Granted, the TV version of this type of thing wouldn’t necessarily need to be an eight-hour live studio broadcast with teams of dedicated people scouring the airwaves for juicy little tidbits during prime time.  I’m thinking of something more along the lines of a Sportscenter type highlight show for television, with assorted commentary and analysis thrown in for good measure.  Of course the big-name shows would get most of the airtime (in much the same way that the more important games get most of the airtime in a sports highlight show) but they would still have the flexibility to put stuff from other shows in.  Naturally, most of the show would be composed of highlight reels from the shows being covered, covering all the interesting bits from the latest episodes while leaving out most of the filler.  This way, in an hour (or two, if a network has enough good shows) someone can get their pop culture fix for the week and know all they need to know to overanalyze and/or speculate wildly about whatever show happens to require overanalysis or excessive speculation at any given time.  And then they have the rest of their week free to just ignore the TV.

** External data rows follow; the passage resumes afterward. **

Class AbiLibCommonLaws `{AbiLibCommon} := {
  uint256_lawful :: Lawful uint256_c;
  uint256_static :: Static uint256_c;
  string_slice_lawful :: Lawful string_slice_c;
  packed_uint8_lawful :: Lawful packed_uint8_c;
  packed_uint64_lawful :: Lawful packed_uint64_c;
  packed_uint256_lawful :: Lawful packed_uint256_c;
  packed_uint8_fixed :: Fixed packed_uint8_c 1;
  packed_uint64_fixed :: Fixed packed_uint64_c 8;
  packed_uint256_fixed :: Fixed packed_uint256_c 32
}.

(** ** The tuples *)

Record ABICoin := mkABICoin {
  coin_Denom : bytes;
  coin_Amount : Z
}.

Record ABIDec := mkABIDec {
  dec_Value : Z;
  dec_Precision : Z
}.

Record ABIDecCoin := mkABIDecCoin {
  dcoin_Denom : bytes;
  dcoin_Amount : Z;
  dcoin_Precision : Z
}.

Record ABIHeight := mkABIHeight {
  hgt_RevisionNumber : Z;
  hgt_RevisionHeight : Z
}.

Record ABIICS20Allocation := mkABIICS20Allocation {
  alloc_SourcePort : bytes;
  alloc_SourceChannel : bytes;
  alloc_SpendLimit : list ABICoin;
  alloc_AllowList : list bytes;
  alloc_AllowedPacketData : list bytes
}.

Record ABIDummyCall := mkABIDummyCall {
  dum_A : ABICoin;
  dum_B : ABIDecCoin;
  dum_C : ABIDec;
  dum_D : ABIHeight;
  dum_E : ABIPageRequest;
  dum_F : ABIPageResponse;
  dum_G : ABIICS20Allocation
}.

Section tuples.
Context {LIB : AbiLib} {LIBC : AbiLibCommon}.

Definition CoinStaticSize : Z := 64.

Definition ABICoin_EncodedSize (t : ABICoin) : Z :=
  let dynamicSize := 0 in
  let dynamicSize := dynamicSize + c_Size string_c (coin_Denom t) in
  CoinStaticSize + dynamicSize.

Definition ABICoin_EncodeTo (value : ABICoin) (buf : bytes) : result (bytes * Z) :=
  st ← enc_dynamic string_c (coin_Denom value) 0 (buf, CoinStaticSize);
  st ← enc_static uint256_c (coin_Amount value) 32 st;
  Ok st.

Definition ABICoin_Decode (data : bytes) : result (ABICoin * Z) :=
  _ ← check_len data 64;
  '(v_Denom, dynamicOffset) ← dec_dynamic string_c ErrInvalidOffsetForDynamicField data 0 64;
  v_Amount ← dec_static uint256_c data 32;
  Ok (mkABICoin v_Denom v_Amount, dynamicOffset).

Definition ABICoin_c : Codec ABICoin := mkCodec ABICoin_EncodedSize ABICoin_EncodeTo ABICoin_Decode.

Definition DecStaticSize : Z := 64.

Definition ABIDec_EncodedSize (t : ABIDec) : Z :=
  let dynamicSize := 0 in
  DecStaticSize + dynamicSize.

Definition ABIDec_EncodeTo (value : ABIDec) (buf : bytes) : result (bytes * Z) :=
  st ← enc_static uint256_c (dec_Value value) 0 (buf, DecStaticSize);
  st ← enc_static uint8_c (dec_Precision value) 32 st;
  Ok st.

Definition ABIDec_Decode (data : bytes) : result (ABIDec * Z) :=
  _ ← check_len data 64;
  v_Value ← dec_static uint256_c data 0;
  v_Precision ← dec_static uint8_c data 32;
  Ok (mkABIDec v_Value v_Precision, 64).

Definition ABIDec_c : Codec ABIDec := mkCodec ABIDec_EncodedSize ABIDec_EncodeTo ABIDec_Decode.

Definition DecCoinStaticSize : Z := 96.

Definition ABIDecCoin_EncodedSize (t : ABIDecCoin) : Z :=
  let dynamicSize := 0 in
  let dynamicSize := dynamicSize + c_Size string_c (dcoin_Denom t) in
  DecCoinStaticSize + dynamicSize.

Definition ABIDecCoin_EncodeTo (value : ABIDecCoin) (buf : bytes) : result (bytes * Z) :=
  st ← enc_dynamic string_c (dcoin_Denom value) 0 (buf, DecCoinStaticSize);
  st ← enc_static uint256_c (dcoin_Amount value) 32 st;
  st ← enc_static uint8_c (dcoin_Precision value) 64 st;
  Ok st.

Definition ABIDecCoin_Decode (data : bytes) : result (ABIDecCoin * Z) :=
  _ ← check_len data 96;
  '(v_Denom, dynamicOffset) ← dec_dynamic string_c ErrInvalidOffsetForDynamicField data 0 96;
  v_Amount ← dec_static uint256_c data 32;
  v_Precision ← dec_static uint8_c data 64;
  Ok (mkABIDecCoin v_Denom v_Amount v_Precision, dynamicOffset).

Definition ABIDecCoin_c : Codec ABIDecCoin := mkCodec ABIDecCoin_EncodedSize ABIDecCoin_EncodeTo ABIDecCoin_Decode.

Definition HeightStaticSize : Z := 64.

Definition ABIHeight_EncodedSize (t : ABIHeight) : Z :=
  let dynamicSize := 0 in
  HeightStaticSize + dynamicSize.

Definition ABIHeight_EncodeTo (value : ABIHeight) (buf : bytes) : result (bytes * Z) :=
  st ← enc_static uint64_c (hgt_RevisionNumber value) 0 (buf, HeightStaticSize);
  st ← enc_static uint64_c (hgt_RevisionHeight value) 32 st;
  Ok st.

Definition ABIHeight_Decode (data : bytes) : result (ABIHeight * Z) :=
  _ ← check_len data 64;
  v_RevisionNumber ← dec_static uint64_c data 0;
  v_RevisionHeight ← dec_static uint64_c data 32;
  Ok (mkABIHeight v_RevisionNumber v_RevisionHeight, 64).

Definition ABIHeight_c : Codec ABIHeight := mkCodec ABIHeight_EncodedSize ABIHeight_EncodeTo ABIHeight_Decode.

Definition ICS20AllocationStaticSize : Z := 160.

Definition ABIICS20Allocation_EncodedSize (t : ABIICS20Allocation) : Z :=
  let dynamicSize := 0 in
  let dynamicSize := dynamicSize + c_Size string_c (alloc_SourcePort t) in
  let dynamicSize := dynamicSize + c_Size string_c (alloc_SourceChannel t) in
  let dynamicSize := dynamicSize + c_Size (slice_c ABICoin_c) (alloc_SpendLimit t) in
  let dynamicSize := dynamicSize + c_Size string_slice_c (alloc_AllowList t) in
  let dynamicSize := dynamicSize + c_Size string_slice_c (alloc_AllowedPacketData t) in
  ICS20AllocationStaticSize + dynamicSize.
(* ===== verification/PrecompileDeliver.v ===== *)
(** A transaction method of the precompile is the message of the module: the same
    store, the identifier in the returned bytes, and one log. *)

From S2P Require Import Prelude Types Concrete Rbac Keeper MsgServer Spec Refine Ledger Access NameIndex Query EvmLayout Abi AbiAnchoring AbiConcrete AbiCalls Precompile PrecompileSafety.

(** ** Identifiers are uint64 *)

Record ids_fit (k : KState) : Prop := {
  if_registries : forall n, RegistryCount k = Some n -> is_u64 n;
  if_counts : map_Forall (fun _ n => is_u64 n) (RecordsCountByRegistry k);
  if_ids : map_Forall (fun _ n => is_u64 n) (RecordIdByRegistryAndChecksum k);
  if_latest : map_Forall (fun _ n => is_u64 n) (RecordIndices k)
}.

Section ids.
Context {ENV : Env}.
Implicit Types s : KState.

Lemma map_Forall_u64 `{Countable K} (m : gmap K Z) k n :
  is_u64 n -> map_Forall (fun _ n => is_u64 n) m -> map_Forall (fun _ n => is_u64 n) (<[k := n]> m).
Proof. intros Hn Hm. by apply map_Forall_insert_2. Qed.

(** A method that keeps the identifiers in range on every run. *)
Definition keeps_ids {A} (m : M KState A) : Prop := forall s, ids_fit s -> ids_fit (m s).2.

Lemma keeps_ret {A} (a : A) : keeps_ids (mret a).
Proof. by intros s. Qed.
Lemma keeps_lift {A} (r : result A) : keeps_ids (lift r).
Proof. by intros s. Qed.
Lemma keeps_throw {A} e : keeps_ids (throw e : M KState A).
Proof. by intros s. Qed.
Lemma keeps_gets {A} (f : KState -> A) : keeps_ids (gets f).
Proof. by intros s. Qed.
Lemma keeps_get {A} (f : KState -> option A) : keeps_ids (get_or_not_found f).
Proof. intros s Hs. unfold get_or_not_found. run_unfold. by destruct (f s). Qed.
Lemma keeps_bind {A B} (m : M KState A) (f : A -> M KState B) :
  keeps_ids m -> (forall a, keeps_ids (f a)) -> keeps_ids (m ≫= f).
Proof.
  intros Hm Hf s Hs. specialize (Hm s Hs). cbv [mbind M_bind]. destruct (m s) as [[a|e] s']; [by apply Hf|done].
Qed.
Lemma keeps_if {A} (b : bool) (m1 m2 : M KState A) : keeps_ids m1 -> keeps_ids m2 -> keeps_ids (if b then m1 else m2).
Proof. by destruct b. Qed.

(** A write to the tables that hold no identifier. *)
Lemma keeps_modify f : (forall s, RegistryCount (f s) = RegistryCount s /\
    RecordsCountByRegistry (f s) = RecordsCountByRegistry s /\
    RecordIdByRegistryAndChecksum (f s) = RecordIdByRegistryAndChecksum s /\
    RecordIndices (f s) = RecordIndices s) -> keeps_ids (modify f).
Proof.
  intros Hf s [H1 H2 H3 H4]. destruct (Hf s) as (E1 & E2 & E3 & E4).
  split; simpl; rewrite ?E1, ?E2, ?E3, ?E4; done.
Qed.

Lemma keeps_rbac {A} (m : M RBACState A) : keeps_ids (rbac m).
Proof.
  intros s [H1 H2 H3 H4]. unfold rbac, zoom. destruct (m (get_RBAC s)) as [r t]. by split.
Qed.

Lemma keeps_emit ev : keeps_ids (emit ev).
Proof. by apply keeps_modify. Qed.

Lemma keeps_request {A} (v : A -> result unit) req : keeps_ids (valid_request v req).
Proof. intros s Hs. by rewrite valid_request_store. Qed.

Lemma keeps_scope id c : keeps_ids (ensureRoleScopeExists id c).
Proof. intros s Hs. by rewrite ensureRoleScopeExists_store. Qed.

Lemma keeps_permission sender id c roles : keeps_ids (checkPermission sender id c roles).
Proof. intros s Hs. rewrite checkPermission_spec. by destruct (permitted _ _ _ _ _). Qed.

#[local] Hint Resolve keeps_ret keeps_lift keeps_throw keeps_gets keeps_get keeps_rbac keeps_emit keeps_request
  keeps_scope keeps_permission wrap64_u64 : nvnm.

(** Walks through the body of a handler. *)
Ltac keeps :=
  repeat first
    [ simple apply keeps_bind; [|intros ?]
    | simple apply keeps_if
    | solve [eauto with nvnm] ].

Lemma AddRegistry_ids ctx sender n d m : keeps_ids (AddRegistry ctx sender n d m).
Proof.
  unfold AddRegistry, initializeRegistryRecordCounter. keeps; try by apply keeps_modify.
  - intros s [H1 H2 H3 H4]. split; simpl; [done|by apply map_Forall_u64|done|done].
  - intros s [H1 H2 H3 H4]. split; simpl; [intros ? [= <-]; auto with nvnm|done|done|done].
Qed.

Lemma assign_record_id_ids id c : keeps_ids (assign_record_id id c).
Proof.
  unfold assign_record_id. keeps. destruct a as [rid|]; keeps; try by apply keeps_modify.
  - intros s [H1 H2 H3 H4]. split; simpl; [done|apply map_Forall_u64; auto with nvnm|done|done].
  - intros s [H1 H2 H3 H4]. split; simpl; [done|done|apply map_Forall_u64; auto with nvnm|done].
Qed.

Lemma AddRecord_ids ctx sender record : keeps_ids (AddRecord ctx sender record).
Proof.
  unfold AddRecord, put_record. keeps; try (by apply keeps_modify); [apply assign_record_id_ids|].
  intros s [H1 H2 H3 H4]. split; simpl; [done|done|done|]. apply map_Forall_u64; [|done].
  destruct a3; [auto with nvnm|done].
Qed.

Lemma UpdateRecordStatus_ids sender id rid i st : keeps_ids (UpdateRecordStatus sender id rid i st).
Proof. unfold UpdateRecordStatus, put_record. keeps. by apply keeps_modify. Qed.

Lemma handle_ids ctx msg : keeps_ids (handle ctx msg).
Proof.
  destruct msg as [req|req|req|req|req|req]; cbn [handle].
  - unfold Msg_AddRegistry, decode_address. keeps. apply AddRegistry_ids.
  - unfold Msg_AddRecord, decode_address. keeps. apply AddRecord_ids.
  - unfold Msg_UpdateRecordStatus, decode_address. keeps. apply UpdateRecordStatus_ids.
  - unfold Msg_GrantRole, decode_address, isModuleAdmin. keeps.
  - unfold Msg_RevokeRole, decode_address. keeps.
  - unfold Msg_UpdateParams. keeps. by apply keeps_modify.
Qed.

(** ** The identifiers in the answers *)

Lemma AddRegistry_answer ctx sender n d m s id s' :
  AddRegistry ctx sender n d m s = (Ok id, s') -> RegistryCount s' = Some id.
Proof.
  unfold AddRegistry, get_or_not_found, rbac, SetRoleAdmin, initializeRegistryRecordCounter, emit.
  run_unfold. intros E. destruct (invalid_request _); simplify_eq/=.
  destruct (RegistryCount s); simplify_eq/=. destruct (StringToBytes _); simplify_eq/=. done.
Qed.

Lemma assign_record_id_answer id c s rid s' :
  assign_record_id id c s = (Ok rid, s') -> RecordIdByRegistryAndChecksum s' !! (id, c) = Some rid.
Proof.
  unfold assign_record_id, get_or_not_found. run_unfold. intros E.
  destruct (RecordIdByRegistryAndChecksum s !! _) eqn:Ei; simplify_eq/=; [done|].
  destruct (RecordsCountByRegistry s !! id); simplify_eq/=.
  destruct (key_string_ok c); simplify_eq/=. by rewrite lookup_insert_eq.
Qed.

Lemma AddRecord_answer ctx sender record s rid s' :
  AddRecord ctx sender record s = (Ok rid, s') ->
  RecordIdByRegistryAndChecksum s' !! (rec_RegistryId record, rec_Checksum record) = Some rid /\
  is_Some (RecordIndices s' !! (rec_RegistryId record, rid)).
Proof.
  unfold AddRecord, put_record, emit, get_or_not_found. run_unfold. intros E.
  destruct (invalid_request _); simplify_eq/=. destruct (Registries s !! _); simplify_eq/=.
  rewrite checkPermission_spec in E. destruct (permitted s sender _ _ _); simplify_eq/=.
  destruct (assign_record_id _ _ s) as [[rid'|] s1] eqn:Ea; simplify_eq/=.
  apply assign_record_id_answer in Ea.
  set (idx := match _ with Some i => wrap64 (i + 1) | None => 1 end) in *.
  destruct (1 <? idx); simplify_eq/=.
  - destruct (<[_ := _]> (Records s1) !! _); simplify_eq/=. rewrite lookup_insert_eq. eauto.
  - rewrite lookup_insert_eq. eauto.
Qed.
End ids.

(** ** A call as a message *)

Section deliver.
Context {ENV : Env} {LIB : AbiLib} {EVM : EvmLib} {SQ : SQL} {LAWS : AbiLibLaws}.
Context (index : option DB).
Context (CollectionPaginate : list (Z * Registry) -> PageRequest -> result (list Registry * PageResponse)).
Implicit Types (s : PState) (ctx : Ctx) (call : AbiCall).

(** The message a transaction method stands for, signed by the caller. *)
Definition call_msg (caller : bytes) call : option Msg :=
  sender ← BytesToString caller;
  match call with
  | AddRegistryCall c =>
      Some (AddRegistryMsg (Some (mkMsgAddRegistry sender (agc_Name c) (agc_Description c) (agc_Metadata c))))
  | AddRecordCall c => Some (AddRecordMsg (Some (mkMsgAddRecord sender (Some (FromABIRecord (arc_Record c))))))
  | UpdateRecordStatusCall c =>
      Some (UpdateRecordStatusMsg (Some (mkMsgUpdateRecordStatus sender (usc_RegistryId c) (usc_RecordId c)
                                           (usc_Index c) (usc_Status c))))
  | GrantRoleCall c =>
      address ← BytesToString (grc_Account c);
      Some (GrantRoleMsg (Some (mkMsgRole sender (grc_RegistryId c) (grc_Checksum c) address (grc_Role c))))
  | RevokeRoleCall c =>
      address ← BytesToString (rrc_Account c);
      Some (RevokeRoleMsg (Some (mkMsgRole sender (rrc_RegistryId c) (rrc_Checksum c) address (rrc_Role c))))
  | _ => None
  end.

(** The bytes returned for the answer of the message server. *)
Definition call_answer call (ans : option Z) : bytes :=
  match call with
  | AddRegistryCall _ => c_enc ABIAddRegistryReturn_c (mkABIAddRegistryReturn (default 0 ans))
  | AddRecordCall _ => c_enc ABIAddRecordReturn_c (mkABIAddRecordReturn (default 0 ans))
  | _ => []
  end.

(** The event of a successful call, [k] the store it leaves. *)
Definition call_event (caller : bytes) call (ans : option Z) (k : KState) : option AbiEvent :=
  match call with
  | AddRegistryCall c => Some (NewAddRegistryEvent caller (default 0 ans) (agc_Name c))
  | AddRecordCall c =>
      let id := abr_RegistryId (arc_Record c) in
      Some (NewAddRecordEvent caller id (default 0 ans) (default 0 (RecordIndices k !! (id, default 0 ans)))
              (abr_Checksum (arc_Record c)))
  | UpdateRecordStatusCall c =>
      Some (NewUpdateRecordStatusEvent caller (usc_RegistryId c) (usc_RecordId c) (usc_Index c) (usc_Status c))
  | GrantRoleCall c =>
      Some (NewGrantRoleEvent caller (grc_RegistryId c) (grc_Checksum c) (grc_Account c) (grc_Role c))
  | RevokeRoleCall c =>
      Some (NewRevokeRoleEvent caller (rrc_RegistryId c) (rrc_Checksum c) (rrc_Account c) (rrc_Role c))
  | _ => None
  end.

Definition event_log ctx (ev : AbiEvent) : Log :=
  mkLog AnchoringPrecompileAddress (event_topics ev) (event_data ev) (wrap64 (BlockHeight ctx)).
Lemma Atoi_number n : is_number n ->
  Atoi n = if digits_value n <? 2 ^ 63 then Ok (digits_value n) else Err (ErrPlain "value out of range").
Proof.
  intros Hn. pose proof (digits_value_nonneg n (proj1 Hn)) as Hnn. destruct (number_not_sign n Hn) as (b & r & E & H1 & H2).
  rewrite E. unfold Atoi. cbv iota beta. rewrite !bool_decide_eq_false_2 by done. cbv iota beta. rewrite <- !E.
  assert (is_empty n = false) as -> by (by rewrite E).
  assert (forallb is_dec n = true) as ->.
  { apply forallb_forall. intros x Hx. destruct Hn as [Hn _]. unfold all in Hn.
    rewrite Forall_forall in Hn. apply Hn. by apply list_elem_of_In. }
  cbn [orb negb guard_err mbind result_bind]. rewrite (proj2 (Z.ltb_ge _ _)) by lia. cbn [orb].
  rewrite Z.leb_antisym. by destruct (_ <? 2 ^ 63).
Qed.

(** ** The whole text *)

Lemma take_first_ne (sep s : bytes) b c : head sep = Some b -> head s = Some c -> b <> c ->
  take (length sep) s <> sep.
Proof. destruct sep, s; cbn; congruence. Qed.

(** No space starts or ends with a letter or a digit. *)
Definition starts_outside (sep : bytes) : bool :=
  match sep with b :: _ => negb (is_lower b || is_dec b) | [] => false end.

Lemma not_space seps s c : Forall (fun sep => starts_outside sep = true) seps ->
  head s = Some c -> is_lower c || is_dec c = true -> Forall (fun sep => take (length sep) s <> sep) seps.
Proof.
  intros Hs Hc Hl. eapply Forall_impl; [exact Hs|]. intros [|b sep] Hn; [done|]. cbn [starts_outside] in Hn.
  apply (take_first_ne (b :: sep) s b c eq_refl Hc). intros ->. by rewrite Hl in Hn.
Qed.

Lemma spaces_outside : Forall (fun sep => starts_outside sep = true) (spaces ++ map reverse spaces).
Proof. by_eval. Qed.

Lemma reverse_concat (l : list bytes) : reverse (concat l) = concat (reverse (map reverse l)).
Proof.
  induction l as [|x l IH]; [done|]. cbn [concat map]. rewrite reverse_app, IH, reverse_cons, concat_app.
  cbn [concat]. by rewrite app_nil_r.
Qed.

(** A chain id between spaces is what trimming leaves. *)
Lemma TrimSpace_spec pre core post a z :
  Forall (fun x => x ∈ spaces) pre -> Forall (fun x => x ∈ spaces) post ->
  head core = Some a -> last core = Some z -> is_lower a || is_dec a = true -> is_lower z || is_dec z = true ->
  TrimSpace (concat pre ++ core ++ concat post) = core.
Proof.
  intros Hpre Hpost Ha Hz Hla Hlz. unfold TrimSpace.
  pose proof spaces_outside as Hs. apply Forall_app in Hs as [Hs1 Hs2].
  rewrite strip_concat; [|apply spaces_prefix_free|done| |lia].
  2:{ apply (not_space _ _ a); [done|by destruct core|done]. }
  rewrite reverse_app, reverse_concat.
  rewrite strip_concat; [apply reverse_involutive|apply spaces_prefix_free| | |].
  - apply Forall_reverse, Forall_map. eapply Forall_impl; [exact Hpost|]. intros x Hx.
    by apply list_elem_of_fmap_2.
  - apply (not_space _ _ z); [done|by rewrite head_reverse|done].
  - rewrite length_app, <- reverse_concat, !length_reverse, length_app. lia.
Qed.

Lemma strip_split seps fuel s : exists l, Forall (fun x => x ∈ seps) l /\ s = concat l ++ strip fuel seps s.
Proof.
  assert (H1 : forall l t t', strip_one l t = Some t' -> exists sep, sep ∈ l /\ t = sep ++ t').
  { induction l as [|x l IH]; intros t t' E; [done|]. cbn [strip_one] in E. case_bool_decide as Ex.
    - injection E as <-. exists x. split; [set_solver|]. by rewrite <- Ex at 1; rewrite take_drop.
    - destruct (IH _ _ E) as (sep & ? & ?). exists sep. split; [set_solver|done]. }
  revert s. induction fuel as [|fuel IH]; intros s; cbn [strip]; [by exists []|].
  destruct (strip_one seps s) as [s'|] eqn:E; [|by exists []].
  destruct (H1 _ _ _ E) as (sep & Hin & ->). destruct (IH s') as (l & Hl & E'). exists (sep :: l).
  split; [by constructor|]. cbn [concat]. rewrite <- app_assoc. by rewrite <- E'.
Qed.

Lemma TrimSpace_split s : exists pre post, Forall (fun x => x ∈ spaces) pre /\ Forall (fun x => x ∈ spaces) post /\
  s = concat pre ++ TrimSpace s ++ concat post.
Proof.
  unfold TrimSpace. destruct (strip_split spaces (length s) s) as (pre & Hpre & Es).
  set (t := strip (length s) spaces s) in *.
  destruct (strip_split (map reverse spaces) (length t) (reverse t)) as (post & Hpost & Et).
  set (u := strip (length t) _ _) in *. apply (f_equal reverse) in Et.
  rewrite reverse_involutive, reverse_app, reverse_concat in Et.
  exists pre, (reverse (map reverse post)). split; [done|]. split; [|by rewrite Es, <- Et].
  apply Forall_reverse, Forall_map. eapply Forall_impl; [exact Hpost|].
  intros x (y & -> & Hy)%list_elem_of_fmap. by rewrite reverse_involutive.
Qed.

(** A chain id in the format the node can parse, and the EVM chain id in it. *)
Definition chain_id_format (core : bytes) (n : Z) : Prop :=
  exists chain eip155 epoch, is_word chain /\ is_number eip155 /\ is_number epoch /\
  core = chain ++ x5f :: eip155 ++ x2d :: epoch /\ n = digits_value eip155 /\ n < 2 ^ 63.

Lemma format_ends core n : chain_id_format core n ->
  exists a z, head core = Some a /\ last core = Some z /\
  is_lower a || is_dec a = true /\ is_lower z || is_dec z = true.
Proof.
  intros (chain & n1 & n2 & [Hne Hc] & _ & [H2 Hn2] & -> & _).
  destruct chain as [|a chain]; [done|]. destruct n2 as [|b n2] using rev_ind; [done|].
  exists a, b. split; [done|]. split.
  - rewrite !app_comm_cons, !app_assoc. apply last_snoc.
  - apply Forall_cons in Hc as [-> _]. apply Forall_app in H2 as [_ [-> _]%Forall_cons].
    by rewrite orb_true_r.
Qed.

(** The outcome of a match. *)
Lemma parse_match s l chain eip155 epoch :
  blen (TrimSpace s) <= 48 -> FindStringSubmatch (TrimSpace s) = Some l -> is_word chain -> is_number eip155 ->
  l = [TrimSpace s; chain; eip155; epoch] ->
  ParseChainID s = if digits_value eip155 <? 2 ^ 63 then Ok (digits_value eip155) else Err ErrChainIDEpoch.
Proof.
  intros Hl E [Hne _] Hn ->. unfold ParseChainID. rewrite (proj2 (Z.ltb_ge _ _)) by done.
  cbn [guard_err mbind result_bind]. rewrite E. destruct chain as [|b chain]; [done|].
  cbn [is_empty guard_err mbind result_bind]. rewrite Atoi_number by done.
  pose proof (digits_value_nonneg eip155 (proj1 Hn)).
  destruct (Z.ltb_spec (digits_value eip155) (2 ^ 63)); [|done]. unfold wrap64. rewrite Z.mod_small; [done|].
  unfold two64. assert (2 ^ 63 < 2 ^ 64) by done. lia.
Qed.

Naturally, there’s no way the networks would actually go for this kind of thing, since they’re kind of dependent on having people watch the actual shows to sell advertising and make money.  For some odd reason, the various studios and networks haven’t had much luck trying to monetize random speculation about their shows from people on the Internet speculating about their stuff without actually watching it.  Just ask the producers of Sharknado how well that one has been working out for them (although to be fair I did actually manage to watch a decent portion of that one when it aired.  Best comedy of the year, by far.)  Ideally, I could see something like this being best done by a third-party network in order to keep the whole thing from turning into an exercise in slobbery self-promotion, but if something like this ever happened it would probably be the individual networks doing it with their own shows (and yes, any network actually crazy enough to do something like this would probably find it necessary to hire a number of new executives dedicated to doing nothing but meddling with this show all day.)

In other words, there’s no way it’s ever going to happen, at least not in any sort of useful form.  But it would certainly be a lot more convenient than actually watching television, wouldn’t it?